▶ [REQUIRED WORK]: Repeat word for word every line of the data below, from the first through the line containing "Inductive outcome (A", and stop there.

▶ [RECORDS SUPPLIED]:
(** * HiNet translators and the sender node of MDP, embedded in Rocq

    Sources:
    - [mdp/hinet/hinet_translator.py]: the generic translator
      [HiNetTranslator], the line decorator [NewlineWriteFile] and the HTML
      translator [HiNetHTMLTranslator];
    - [bimdp/nodes/miscnodes.py]: [SenderBiNode].

    Python methods become functions in a state-and-exception monad; the
    class hierarchy is kept by giving every overridable method the
    dispatcher [_translate_node] (Python's [self._translate_node]) as an
    argument.  The definitions come first, the proofs after them. *)

From Stdlib Require Import ZArith String Ascii List Lia DecimalString.
From stdpp Require Import base option list gmap strings.

Local Open Scope string_scope.
Local Open Scope list_scope.
Set Warnings "-register-all,-notation-for-abbreviation".

(** ** State and exceptions *)

Inductive exn : Type :=
| AttributeError (what : string).

Inductive outcome (A : Type) : Type :=
| Returns (a : A)
| Raises (e : exn).
Arguments Returns {A} a.
Arguments Raises {A} e.

Definition M (S A : Type) : Type := S -> outcome A * S.

Section MonadOps.
Context {S : Type}.

Definition ret {A} (a : A) : M S A := fun s => (Returns a, s).

Definition bind {A B} (m : M S A) (k : A -> M S B) : M S B :=
  fun s => match m s with
           | (Returns a, s') => k a s'
           | (Raises e, s') => (Raises e, s')
           end.

Definition raise {A} (e : exn) : M S A := fun s => (Raises e, s).
Definition get : M S S := fun s => (Returns s, s).
Definition modify (f : S -> S) : M S unit := fun s => (Returns tt, f s).

(** [for x in xs: body(x)] *)
Definition for_ {A} (body : A -> M S unit) : list A -> M S unit :=
  fix loop (xs : list A) : M S unit :=
    match xs with
    | [] => ret tt
    | x :: xs' => bind (body x) (fun _ => loop xs')
    end.

(** [acc = []; for x in xs: acc.append(f(x))] *)
Definition for_append {A B} (f : A -> M S B) : list B -> list A -> M S (list B) :=
  fix loop (acc : list B) (xs : list A) : M S (list B) :=
    match xs with
    | [] => ret acc
    | x :: xs' => bind (f x) (fun y => loop (acc ++ [y]) xs')
    end.
End MonadOps.

Notation "x <- c1 ;; c2" := (bind c1 (fun x => c2))
  (at level 100, c1 at next level, right associativity).
Notation "c1 ;;; c2" := (bind c1 (fun _ => c2))
  (at level 100, right associativity).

▶ [TASK OUTPUT]:
(** * HiNet translators and the sender node of MDP, embedded in Rocq

    Sources:
    - [mdp/hinet/hinet_translator.py]: the generic translator
      [HiNetTranslator], the line decorator [NewlineWriteFile] and the HTML
      translator [HiNetHTMLTranslator];
    - [bimdp/nodes/miscnodes.py]: [SenderBiNode].

    Python methods become functions in a state-and-exception monad; the
    class hierarchy is kept by giving every overridable method the
    dispatcher [_translate_node] (Python's [self._translate_node]) as an
    argument.  The definitions come first, the proofs after them. *)

From Stdlib Require Import ZArith String Ascii List Lia DecimalString.
From stdpp Require Import base option list gmap strings.

Local Open Scope string_scope.
Local Open Scope list_scope.
Set Warnings "-register-all,-notation-for-abbreviation".

(** ** State and exceptions *)

Inductive exn : Type :=
| AttributeError (what : string).

Inductive outcome (A : Type) : Type :=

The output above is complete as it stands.